Collected data:
(* ===== verification/_CoqProject ===== *)
-Q . S2P
Prelude.v
PyStr.v
NpTable.v
FileSystem.v
RecordBuilder.v
ScenePartition.v
Manifest.v
Script.v
(* ===== verification/RecordBuilder.v ===== *)
(** * The record builder: the body of the loop of lines 26-48

    [process_file phase_out f] is one iteration of the inner [for] loop
    of the script for the raw point cloud [f] and the output directory
    [phase_out]: read the cloud, check its alpha column (line 30), load
    or synthesise the labels (lines 32-39), build and save the 7-column
    table (lines 43-45), and run the crop check (line 48). *)
From S2P Require Import Prelude PyStr NpTable FileSystem.
From Stdlib Require Import QArith.

Module RecordBuilder.
Import NpTable FileSystem Config.
Local Open Scope nat_scope.

(** Line 32: [f.parent / (f.stem + '.labels' + f.suffix)]. *)
Definition label_path (f : Path) : Path :=
  PyStr.pjoin (PyStr.parent f)
    (PyStr.stem (PyStr.name f) ++ py ".labels" ++ PyStr.suffix (PyStr.name f)).

(** Line 43: [phase_out_path / (f.name[:-len(POINTCLOUD_FILE)] + f.suffix)]. *)
Definition out_path (phase_out : Path) (f : Path) : Path :=
  PyStr.pjoin phase_out
    (PyStr.drop_last (length POINTCLOUD_FILE) (PyStr.name f) ++ PyStr.suffix (PyStr.name f)).

(** Lines 32-39: the label table, read and checked against the cloud
    (lines 36-37) when the label file exists, all zeros otherwise. *)
Definition load_label (f : Path) (pointcloud : Table) : PyM FS Table :=
  let label_f := label_path f in
  let* fs := pget in
  if is_file fs label_f then
    let* label := read_plyfile label_f in
    passert 36 (Nat.eqb (nrows pointcloud) (nrows label)) ;;
    let* close := plift (allclose (cols_upto 3 pointcloud) (cols_upto 3 label)) in
    passert 37 close ;;
    pret label
  else pret (zeros_like pointcloud).

(** Lines 27-48. *)
Definition process_file (phase_out : Path) (f : Path) : PyM FS unit :=
  let* pointcloud := read_plyfile f in
  let* alpha := plift (col_last pointcloud) in
  passert 30 (Nat.eqb (unique_size alpha) 1) ;;
  let* label := load_label f pointcloud in
  let xyz := cols_upto 3 pointcloud in
  let all_points := empty 3 in
  let out_f := out_path phase_out f in
  let* label_col := plift (col_last label) in
  let* processed := plift (hstack_col (cols_upto 6 pointcloud) label_col) in
  save_point_cloud processed out_f true ;;
  passert 48 (row_set_eqb all_points xyz).

(** ** Names of the files the loop reads and writes *)

Lemma pointcloud_file_split p :
  p ++ POINTCLOUD_FILE = (p ++ py "_vh_clean_2") ++ ("."%char :: py "ply").
Proof. by rewrite <- app_assoc. Qed.

(** Side conditions of [pjoin_name] on [p ++ s] for a constant [s]. *)
Local Ltac name_ok :=
  first [ rewrite not_elem_of_app; split; [done | by_decide]
        | intros E; apply (f_equal length) in E; rewrite length_app in E; simpl in E; lia ].

(** The label file of a scan [<p>_vh_clean_2.ply] is
    [<p>_vh_clean_2.labels.ply] in the same directory. *)
Lemma label_path_scan f p :
  PyStr.name f = p ++ POINTCLOUD_FILE -> "/"%char ∉ p ->
  label_path f = PyStr.parent f ++ [p ++ py "_vh_clean_2.labels.ply"].
Proof.
  intros Hn Hp. unfold label_path. rewrite Hn, pointcloud_file_split.
  rewrite PyStr.stem_ext, PyStr.suffix_ext; try by_decide; try by destruct p.
  rewrite <- !app_assoc. apply PyStr.pjoin_name; name_ok.
Qed.

(** C11. Line 43 names the output of the scan [<p>_vh_clean_2.ply]
    [<p>.ply], in the directory [phase_out]. *)
Lemma out_path_scan phase_out f p :
  PyStr.name f = p ++ POINTCLOUD_FILE -> "/"%char ∉ p ->
  out_path phase_out f = phase_out ++ [p ++ py ".ply"].
Proof.
  intros Hn Hp. unfold out_path. rewrite Hn, PyStr.drop_last_app by done.
  rewrite pointcloud_file_split, PyStr.suffix_ext; try by_decide; try by destruct p.
  apply PyStr.pjoin_name; name_ok.
Qed.

(** C12. The label file [<p>_vh_clean_2.labels.ply] of a scan never
    matches the glob pattern ['*/*' + POINTCLOUD_FILE] of line 26: the
    loop never reads a label file as a point cloud. *)
Lemma label_name_not_scan f p :
  PyStr.name f = p ++ POINTCLOUD_FILE -> "/"%char ∉ p ->
  star_suffix POINTCLOUD_FILE (PyStr.name (label_path f)) = false.
Proof.
  intros Hn Hp. rewrite (label_path_scan f p Hn Hp). unfold PyStr.name.
  rewrite last_snoc. cbn [default from_option id]. unfold star_suffix, PyStr.endswith.
  apply bool_decide_false. rewrite length_app.
  replace (length p + length (py "_vh_clean_2.labels.ply") - length POINTCLOUD_FILE)
    with (length p + 7) by (cbn; lia).
  rewrite drop_app_add. intros E. vm_compute in E. discriminate E.
Qed.

(** ** The record the spec describes (spec 4.2 and 8)

    [record_spec G lab r]: from the geometry table [G] and the label
    table [lab] (absent when there is no label file), one file yields the
    7-column table [r] or fails with the assertion [r] names. *)
Definition merge_rows (g l : list (list Q)) : list (list Q) :=
  zip_with (fun r r' => take 6 r ++ [last0 r']) g l.
(* ===== verification/ScenePartition.v ===== *)
(** * The scene partition: lines 50-61

    The names of the processed training files, their scene ids (the text
    before the first ['_']), the shuffled list of distinct scene ids, the
    split of that list at [num_train], and the three file lists.  The
    order that [list(set(..))] and [shuffle] give is a parameter
    [shuffle]: the theorems about the script hold for every permutation. *)
From S2P Require Import Prelude PyStr NpTable FileSystem.

Module ScenePartition.
Import FileSystem Config.

(** [f'{dest}/{f}']. *)
Definition dest_path (dest f : str) : str := dest ++ py "/" ++ f.

(** Line 51: the names of the entries of [OUT/train] matching ['*.ply']. *)
Definition trainval_files (fs : FS) : list str :=
  map PyStr.name (glob fs (PyStr.pjoin SCANNET_OUT_PATH TRAIN_DEST) [star_suffix (py ".ply")]).

(** Line 52: [f.split('_')[0]]. *)
Definition scene_id (f : str) : str := PyStr.split_first "_" f.

(** Lines 52-53: [list(set(...))], then [shuffle]. *)
Definition trainval_scenes (shuffle : list str -> list str) (files : list str) : list str :=
  shuffle (remove_dups (map scene_id files)).

(** Line 54: [int(len(trainval_scenes))]. *)
Definition num_train (scenes : list str) : nat := length scenes.

(** Lines 59-60: the files containing one of [scenes] as a substring,
    prefixed with [TRAIN_DEST]. *)
Definition select (scenes files : list str) : list str :=
  map (dest_path TRAIN_DEST)
      (filter (fun f => existsb (fun s => PyStr.contains s f) scenes = true) files).

(** Line 61. *)
Definition test_files (fs : FS) : list str :=
  map (fun p => dest_path TEST_DEST (PyStr.name p))
      (glob fs (PyStr.pjoin SCANNET_OUT_PATH TEST_DEST) [star_suffix (py ".ply")]).

(** The three lists of lines 59-61. *)
Record Lists := mkLists { train_files : list str; val_files : list str; tst_files : list str }.

(** The split of lines 55-60 at an arbitrary count [n]. *)
Definition split_at (n : nat) (scenes files : list str) : list str * list str :=
  (select (take n scenes) files, select (drop n scenes) files).

(** Lines 51-61. *)
Definition partition (shuffle : list str -> list str) (fs : FS) : Lists :=
  let tv := trainval_files fs in
  let scenes := trainval_scenes shuffle tv in
  let '(tr, va) := split_at (num_train scenes) scenes tv in
  mkLists tr va (test_files fs).

(** ** The split the script computes *)

Lemma select_nil files : select [] files = [].
Proof. unfold select. induction files as [|f files IH]; [done |]. by rewrite filter_cons_False. Qed.

(** Every file contains its own scene id. *)
Lemma select_own_scene scenes files :
  (forall f, f ∈ files -> scene_id f ∈ scenes) ->
  select scenes files = map (dest_path TRAIN_DEST) files.
Proof.
  intros H. unfold select. f_equal. apply filter_all. intros f Hf.
  apply existsb_exists. exists (scene_id f). split.
  - apply list_elem_of_In, H, Hf.
  - apply PyStr.contains_split_first.
Qed.

Lemma scene_id_in shuffle files f :
  (forall l, shuffle l ≡ₚ l) -> f ∈ files -> scene_id f ∈ trainval_scenes shuffle files.
Proof.
  intros Hsh Hf. unfold trainval_scenes. rewrite (Hsh _), elem_of_remove_dups.
  by apply list_elem_of_fmap_2.
Qed.

(** The lists the script computes, for every order the shuffle gives. *)
Lemma partition_eq shuffle fs :
  (forall l, shuffle l ≡ₚ l) ->
  partition shuffle fs = mkLists (map (dest_path TRAIN_DEST) (trainval_files fs)) [] (test_files fs).
Proof.
  intros Hsh. unfold partition, split_at, num_train. simpl.
  rewrite take_ge, drop_all, select_nil by done. f_equal.
  apply select_own_scene. intros f Hf. by apply scene_id_in.
Qed.

(** C4. [num_train = int(len(trainval_scenes))] sends every scene to
    train: the validation list is always empty. *)
Theorem partition_val_empty shuffle fs : val_files (partition shuffle fs) = [].
Proof. unfold partition, split_at, num_train. simpl. by rewrite drop_all, select_nil. Qed.

(** C5. For every order the shuffle gives, the train list is every
    processed training file, prefixed with [train/], in listing order. *)
Theorem partition_train_all shuffle fs :
  (forall l, shuffle l ≡ₚ l) ->
  train_files (partition shuffle fs) = map (dest_path TRAIN_DEST) (trainval_files fs).
Proof.
  intros Hsh. by rewrite partition_eq.
Qed.

(** Witness of C5: the identity order. *)
Lemma partition_train_all_witness :
  (forall l : list str, id l ≡ₚ l) /\
  train_files (partition id (mkFS ∅ ∅)) = map (dest_path TRAIN_DEST) (trainval_files (mkFS ∅ ∅)).
Proof. split; [intros l; reflexivity | apply (partition_train_all id); intros l; reflexivity]. Defined.

End ScenePartition.
(** * Attendance dashboard: the attendance engine and the sheet-query cache

    A shallow embedding of
    - [lib/transformGas.ts]  (row normalizer, [calcAttendance]),
    - the classifier and aggregation code of the dashboard page
      ([tokenizeCell], [isShouldAttendCell], [isAutoAttendCell],
      [isActualAttendCell], [statusFromRate], [refreshWorstAttendance],
      the per-row pass of [doQuery], [attWorst5], [attBest5]),
    - [lib/gasApi.ts]        ([gasQuerySheet] with its cache and in-flight map),
    and, around them,
    - the source-sheet choice, the range statistics, the query totals and the
      date texts of the dashboard page ([pickWorstSourceSheet],
      [computeForCols], [dateIndicesUpToEnd], the totals of [doQuery],
      [guessISOFromText], [fmtMDFromISO]),
    - the comparison of the attendance list page ([cmp]),
    - [gasVerifyLogin] of [lib/gasApi.ts],
    - [lib/export.ts]        ([toCsvCell], a line of [exportCsv], [escapeHtml]).

    Conventions of the embedding.
    - A JavaScript string is the list of its UTF-16 code units ([list N]).
    - [Set<string>] is a [gset]; an object used as a dictionary is a [gmap];
      a [Map] whose iteration order is observed is an association list.
    - Column indices and [Date.now()] readings are integers ([Z]).
    - The numbers that reach [rate] are two counts and their quotient; they
      are kept as exact rationals ([Q]).  Division in binary64 is correctly
      rounded and rounding is monotone, so for counts below 2^49 a quotient
      lies on the same side of 0.9 and of 0.75, and within the same bounds,
      as its rounding.
    - An optional field is an [option]; [undefined] and [null] are [None]. *)

From Stdlib Require Import QArith DecimalNat.
From stdpp Require Import gmap list strings sorting.

Local Open Scope N_scope.

(** ** JavaScript strings *)

Module Js.

Abbreviation jsstring := (list N).

(** UTF-8 bytes of a source literal to code points. *)
Fixpoint utf8_decode (bs : list N) : list N :=
  match bs with
  | [] => []
  | b0 :: r0 =>
    if b0 <? 0x80 then b0 :: utf8_decode r0
    else if b0 <? 0xE0 then
      match r0 with
      | b1 :: r1 =>
        N.lor (N.shiftl (N.land b0 0x1F) 6) (N.land b1 0x3F) :: utf8_decode r1
      | _ => []
      end
    else if b0 <? 0xF0 then
      match r0 with
      | b1 :: b2 :: r2 =>
        N.lor (N.shiftl (N.land b0 0x0F) 12)
          (N.lor (N.shiftl (N.land b1 0x3F) 6) (N.land b2 0x3F))
        :: utf8_decode r2
      | _ => []
      end
    else
      match r0 with
      | b1 :: b2 :: b3 :: r3 =>
        N.lor (N.shiftl (N.land b0 0x07) 18)
          (N.lor (N.shiftl (N.land b1 0x3F) 12)
            (N.lor (N.shiftl (N.land b2 0x3F) 6) (N.land b3 0x3F)))
        :: utf8_decode r3
      | _ => []
      end
  end.

(** A code point as one or two UTF-16 code units. *)
Definition utf16_units (cp : N) : jsstring :=
  if cp <? 0x10000 then [cp]
  else [0xD800 + N.shiftr (cp - 0x10000) 10; 0xDC00 + N.land (cp - 0x10000) 0x3FF].

(** The JavaScript string written by a source literal. *)
Definition js (s : string) : jsstring :=
  utf8_decode (Ascii.N_of_ascii <$> String.list_ascii_of_string s) ≫= utf16_units.
Arguments js s%_string.

(** [WhiteSpace] and [LineTerminator] of ECMAScript: what [trim] strips and
    what [\s] matches. *)
Definition is_space (c : N) : bool :=
  (9 <=? c) && (c <=? 13)
  || (c =? 0x20) || (c =? 0xA0) || (c =? 0x1680)
  || (0x2000 <=? c) && (c <=? 0x200A)
  || (c =? 0x2028) || (c =? 0x2029) || (c =? 0x202F) || (c =? 0x205F)
  || (c =? 0x3000) || (c =? 0xFEFF).

Fixpoint trimStart (s : jsstring) : jsstring :=
  match s with
  | c :: r => if is_space c then trimStart r else s
  | [] => []
  end.

Definition trimEnd (s : jsstring) : jsstring := reverse (trimStart (reverse s)).

Definition trim (s : jsstring) : jsstring := trimEnd (trimStart s).

(** Truthiness of a string: [Boolean(s)], [!s] negated. *)
Definition truthy (s : jsstring) : bool :=
  match s with [] => false | _ => true end.

(** [s.split(/[class]+/)] for a non-empty [s]: the pieces between maximal
    runs of separator units, with an empty first (last) piece when [s]
    starts (ends) with a separator. *)
Fixpoint split_runs (sep : N → bool) (cur : jsstring) (inrun : bool)
    (s : jsstring) : list jsstring :=
  match s with
  | [] => [reverse cur]
  | c :: r =>
    if sep c then
      if inrun then split_runs sep [] true r
      else reverse cur :: split_runs sep [] true r
    else split_runs sep (c :: cur) false r
  end.

Definition split (sep : N → bool) (s : jsstring) : list jsstring :=
  split_runs sep [] false s.

(** [a.startsWith(p)] and [s.includes(p)]. *)
Fixpoint startsWith (p s : jsstring) : bool :=
  match p, s with
  | [], _ => true
  | a :: p', b :: s' => (a =? b) && startsWith p' s'
  | _ :: _, [] => false
  end.

Fixpoint includes (p s : jsstring) : bool :=
  startsWith p s || match s with [] => false | _ :: r => includes p r end.

(** [String(n)] for a non-negative integer. *)
Fixpoint digits (u : Decimal.uint) : jsstring :=
  match u with
  | Decimal.Nil => []
  | Decimal.D0 r => 48 :: digits r
  | Decimal.D1 r => 49 :: digits r
  | Decimal.D2 r => 50 :: digits r
  | Decimal.D3 r => 51 :: digits r
  | Decimal.D4 r => 52 :: digits r
  | Decimal.D5 r => 53 :: digits r
  | Decimal.D6 r => 54 :: digits r
  | Decimal.D7 r => 55 :: digits r
  | Decimal.D8 r => 56 :: digits r
  | Decimal.D9 r => 57 :: digits r
  end.

Definition String_nat (n : nat) : jsstring := digits (Nat.to_uint n).

Definition String_int (z : Z) : jsstring :=
  match z with
  | Zneg p => 45 :: digits (Pos.to_uint p)
  | _ => digits (N.to_uint (Z.to_N z))
  end.

(** [a[i]] for a JavaScript number index that is an integer: [undefined]
    outside the array. *)
Definition index {A} (a : list A) (i : Z) : option A :=
  if (i <? 0)%Z then None else a !! Z.to_nat i.

End Js.
Import Js.

(** ** Data model *)

Inductive AttendanceStatus := normal | low | abnormal.

Record AttendanceSummary := {
  rate : Q;
  attended : nat;
  expected : nat;
  status : AttendanceStatus;
}.

(** [GasRow] of gasApi.ts. *)
Record GasRow := {
  row_v : list jsstring;
  row_bg : option (list jsstring);
  row_fc : option (list jsstring);
  row_att : option (list Z);
}.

--- EXERCISE PROMPT ---
Give the exact lines, and only those, from the line containing "first [ rewrite" through the line containing "(** C12. The" in the entries above.

--- FINISHED EXERCISE ---
  first [ rewrite not_elem_of_app; split; [done | by_decide]
        | intros E; apply (f_equal length) in E; rewrite length_app in E; simpl in E; lia ].

(** The label file of a scan [<p>_vh_clean_2.ply] is
    [<p>_vh_clean_2.labels.ply] in the same directory. *)
Lemma label_path_scan f p :
  PyStr.name f = p ++ POINTCLOUD_FILE -> "/"%char ∉ p ->
  label_path f = PyStr.parent f ++ [p ++ py "_vh_clean_2.labels.ply"].
Proof.
  intros Hn Hp. unfold label_path. rewrite Hn, pointcloud_file_split.
  rewrite PyStr.stem_ext, PyStr.suffix_ext; try by_decide; try by destruct p.
  rewrite <- !app_assoc. apply PyStr.pjoin_name; name_ok.
Qed.

(** C11. Line 43 names the output of the scan [<p>_vh_clean_2.ply]
    [<p>.ply], in the directory [phase_out]. *)
Lemma out_path_scan phase_out f p :
  PyStr.name f = p ++ POINTCLOUD_FILE -> "/"%char ∉ p ->
  out_path phase_out f = phase_out ++ [p ++ py ".ply"].
Proof.
  intros Hn Hp. unfold out_path. rewrite Hn, PyStr.drop_last_app by done.
  rewrite pointcloud_file_split, PyStr.suffix_ext; try by_decide; try by destruct p.
  apply PyStr.pjoin_name; name_ok.
Qed.

(** C12. The label file [<p>_vh_clean_2.labels.ply] of a scan never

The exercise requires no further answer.